• **Collected data entries**:
=== Section Start ===

(* ===== verification/Window.v ===== *)
(** The sliding share window and the balances beside it ([Window] of [prime/tides/src/lib.rs]).

    Hash maps are [gmap]s; where the code iterates over one, the definition takes the iteration
    order as a list, so that what does not depend on it can be proved. A queue's front is the
    head of its list. *)

From S2P Require Import Prelude Tides Split.
Open Scope Z_scope.

(** * Data *)

Record Hold := {
  created_ts : Z;
  hold_height : Z;
  ready_height : Z;
  entries : list (string * Z)
}.

Record StaleCarry := { sc_identity : string; sc_sats : Z; sc_last_seen : Z }.

(** Work, credit rows and last timestamp of an identity. *)
Definition Totals : Type := Z * Z * Z.

Record Window := {
  idents : list string;
  ident_index : gmap string Z;
  credits : list Credit;
  totals : gmap Z Totals;
  total_work : Z;
  target_work : Z;
  carry : gmap Z Z;
  rebate_owed : Z;
  last_seen : gmap Z Z;
  holds : gmap string Hold;
  debt : gmap Z Z;
  lifetime_shares : Z;
  lifetime_work : Z
}.

(** [Window::new]. *)
Definition window_new : Window := {|
  idents := []; ident_index := ∅; credits := []; totals := ∅; total_work := 0;
  target_work := 0; carry := ∅; rebate_owed := 0; last_seen := ∅; holds := ∅; debt := ∅;
  lifetime_shares := 0; lifetime_work := 0
|}.

(** ** Field updates *)

Definition with_idents (w : Window) l m : Window := {|
  idents := l; ident_index := m; credits := credits w; totals := totals w;
  total_work := total_work w; target_work := target_work w; carry := carry w;
  rebate_owed := rebate_owed w; last_seen := last_seen w; holds := holds w; debt := debt w;
  lifetime_shares := lifetime_shares w; lifetime_work := lifetime_work w |}.
Definition with_rows (w : Window) cs ts tot : Window := {|
  idents := idents w; ident_index := ident_index w; credits := cs; totals := ts;
  total_work := tot; target_work := target_work w; carry := carry w;
  rebate_owed := rebate_owed w; last_seen := last_seen w; holds := holds w; debt := debt w;
  lifetime_shares := lifetime_shares w; lifetime_work := lifetime_work w |}.
Definition with_target (w : Window) t : Window := {|
  idents := idents w; ident_index := ident_index w; credits := credits w; totals := totals w;
  total_work := total_work w; target_work := t; carry := carry w;
  rebate_owed := rebate_owed w; last_seen := last_seen w; holds := holds w; debt := debt w;
  lifetime_shares := lifetime_shares w; lifetime_work := lifetime_work w |}.
Definition with_carry (w : Window) c : Window := {|
  idents := idents w; ident_index := ident_index w; credits := credits w; totals := totals w;
  total_work := total_work w; target_work := target_work w; carry := c;
  rebate_owed := rebate_owed w; last_seen := last_seen w; holds := holds w; debt := debt w;
  lifetime_shares := lifetime_shares w; lifetime_work := lifetime_work w |}.
Definition with_rebate_owed (w : Window) r : Window := {|
  idents := idents w; ident_index := ident_index w; credits := credits w; totals := totals w;
  total_work := total_work w; target_work := target_work w; carry := carry w;
  rebate_owed := r; last_seen := last_seen w; holds := holds w; debt := debt w;
  lifetime_shares := lifetime_shares w; lifetime_work := lifetime_work w |}.
Definition with_last_seen (w : Window) s : Window := {|
  idents := idents w; ident_index := ident_index w; credits := credits w; totals := totals w;
  total_work := total_work w; target_work := target_work w; carry := carry w;
  rebate_owed := rebate_owed w; last_seen := s; holds := holds w; debt := debt w;
  lifetime_shares := lifetime_shares w; lifetime_work := lifetime_work w |}.
Definition with_holds (w : Window) h : Window := {|
  idents := idents w; ident_index := ident_index w; credits := credits w; totals := totals w;
  total_work := total_work w; target_work := target_work w; carry := carry w;
  rebate_owed := rebate_owed w; last_seen := last_seen w; holds := h; debt := debt w;
  lifetime_shares := lifetime_shares w; lifetime_work := lifetime_work w |}.
Definition with_debt (w : Window) d : Window := {|
  idents := idents w; ident_index := ident_index w; credits := credits w; totals := totals w;
  total_work := total_work w; target_work := target_work w; carry := carry w;
  rebate_owed := rebate_owed w; last_seen := last_seen w; holds := holds w; debt := d;
  lifetime_shares := lifetime_shares w; lifetime_work := lifetime_work w |}.
Definition with_lifetime (w : Window) s l : Window := {|
  idents := idents w; ident_index := ident_index w; credits := credits w; totals := totals w;
  total_work := total_work w; target_work := target_work w; carry := carry w;
  rebate_owed := rebate_owed w; last_seen := last_seen w; holds := holds w; debt := debt w;
  lifetime_shares := s; lifetime_work := l |}.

=== Section End ===

• **What this task involves**: Return all the lines shown above, word for word.

• **Answer to this task**:
(* ===== verification/Window.v ===== *)
(** The sliding share window and the balances beside it ([Window] of [prime/tides/src/lib.rs]).

    Hash maps are [gmap]s; where the code iterates over one, the definition takes the iteration
    order as a list, so that what does not depend on it can be proved. A queue's front is the
    head of its list. *)

From S2P Require Import Prelude Tides Split.
Open Scope Z_scope.

(** * Data *)

Record Hold := {
  created_ts : Z;
  hold_height : Z;
  ready_height : Z;
  entries : list (string * Z)
}.

Record StaleCarry := { sc_identity : string; sc_sats : Z; sc_last_seen : Z }.

(** Work, credit rows and last timestamp of an identity. *)
Definition Totals : Type := Z * Z * Z.

Record Window := {
  idents : list string;
  ident_index : gmap string Z;
  credits : list Credit;
  totals : gmap Z Totals;
  total_work : Z;
  target_work : Z;
  carry : gmap Z Z;
  rebate_owed : Z;
  last_seen : gmap Z Z;
  holds : gmap string Hold;
  debt : gmap Z Z;
  lifetime_shares : Z;
  lifetime_work : Z
}.

(** [Window::new]. *)
Definition window_new : Window := {|
  idents := []; ident_index := ∅; credits := []; totals := ∅; total_work := 0;
  target_work := 0; carry := ∅; rebate_owed := 0; last_seen := ∅; holds := ∅; debt := ∅;
  lifetime_shares := 0; lifetime_work := 0
|}.

(** ** Field updates *)

Definition with_idents (w : Window) l m : Window := {|
  idents := l; ident_index := m; credits := credits w; totals := totals w;
  total_work := total_work w; target_work := target_work w; carry := carry w;
  rebate_owed := rebate_owed w; last_seen := last_seen w; holds := holds w; debt := debt w;
  lifetime_shares := lifetime_shares w; lifetime_work := lifetime_work w |}.
Definition with_rows (w : Window) cs ts tot : Window := {|
  idents := idents w; ident_index := ident_index w; credits := cs; totals := ts;
  total_work := tot; target_work := target_work w; carry := carry w;
  rebate_owed := rebate_owed w; last_seen := last_seen w; holds := holds w; debt := debt w;
  lifetime_shares := lifetime_shares w; lifetime_work := lifetime_work w |}.
Definition with_target (w : Window) t : Window := {|
  idents := idents w; ident_index := ident_index w; credits := credits w; totals := totals w;
  total_work := total_work w; target_work := t; carry := carry w;
  rebate_owed := rebate_owed w; last_seen := last_seen w; holds := holds w; debt := debt w;
  lifetime_shares := lifetime_shares w; lifetime_work := lifetime_work w |}.
Definition with_carry (w : Window) c : Window := {|
  idents := idents w; ident_index := ident_index w; credits := credits w; totals := totals w;
  total_work := total_work w; target_work := target_work w; carry := c;
  rebate_owed := rebate_owed w; last_seen := last_seen w; holds := holds w; debt := debt w;
  lifetime_shares := lifetime_shares w; lifetime_work := lifetime_work w |}.
Definition with_rebate_owed (w : Window) r : Window := {|
  idents := idents w; ident_index := ident_index w; credits := credits w; totals := totals w;
  total_work := total_work w; target_work := target_work w; carry := carry w;
  rebate_owed := r; last_seen := last_seen w; holds := holds w; debt := debt w;
  lifetime_shares := lifetime_shares w; lifetime_work := lifetime_work w |}.
Definition with_last_seen (w : Window) s : Window := {|
  idents := idents w; ident_index := ident_index w; credits := credits w; totals := totals w;
  total_work := total_work w; target_work := target_work w; carry := carry w;
  rebate_owed := rebate_owed w; last_seen := s; holds := holds w; debt := debt w;
  lifetime_shares := lifetime_shares w; lifetime_work := lifetime_work w |}.
Definition with_holds (w : Window) h : Window := {|
  idents := idents w; ident_index := ident_index w; credits := credits w; totals := totals w;
  total_work := total_work w; target_work := target_work w; carry := carry w;
  rebate_owed := rebate_owed w; last_seen := last_seen w; holds := h; debt := debt w;
  lifetime_shares := lifetime_shares w; lifetime_work := lifetime_work w |}.
Definition with_debt (w : Window) d : Window := {|
  idents := idents w; ident_index := ident_index w; credits := credits w; totals := totals w;
  total_work := total_work w; target_work := target_work w; carry := carry w;
  rebate_owed := rebate_owed w; last_seen := last_seen w; holds := holds w; debt := d;
  lifetime_shares := lifetime_shares w; lifetime_work := lifetime_work w |}.
Definition with_lifetime (w : Window) s l : Window := {|
  idents := idents w; ident_index := ident_index w; credits := credits w; totals := totals w;
  total_work := total_work w; target_work := target_work w; carry := carry w;
  rebate_owed := rebate_owed w; last_seen := last_seen w; holds := holds w; debt := debt w;
  lifetime_shares := s; lifetime_work := l |}.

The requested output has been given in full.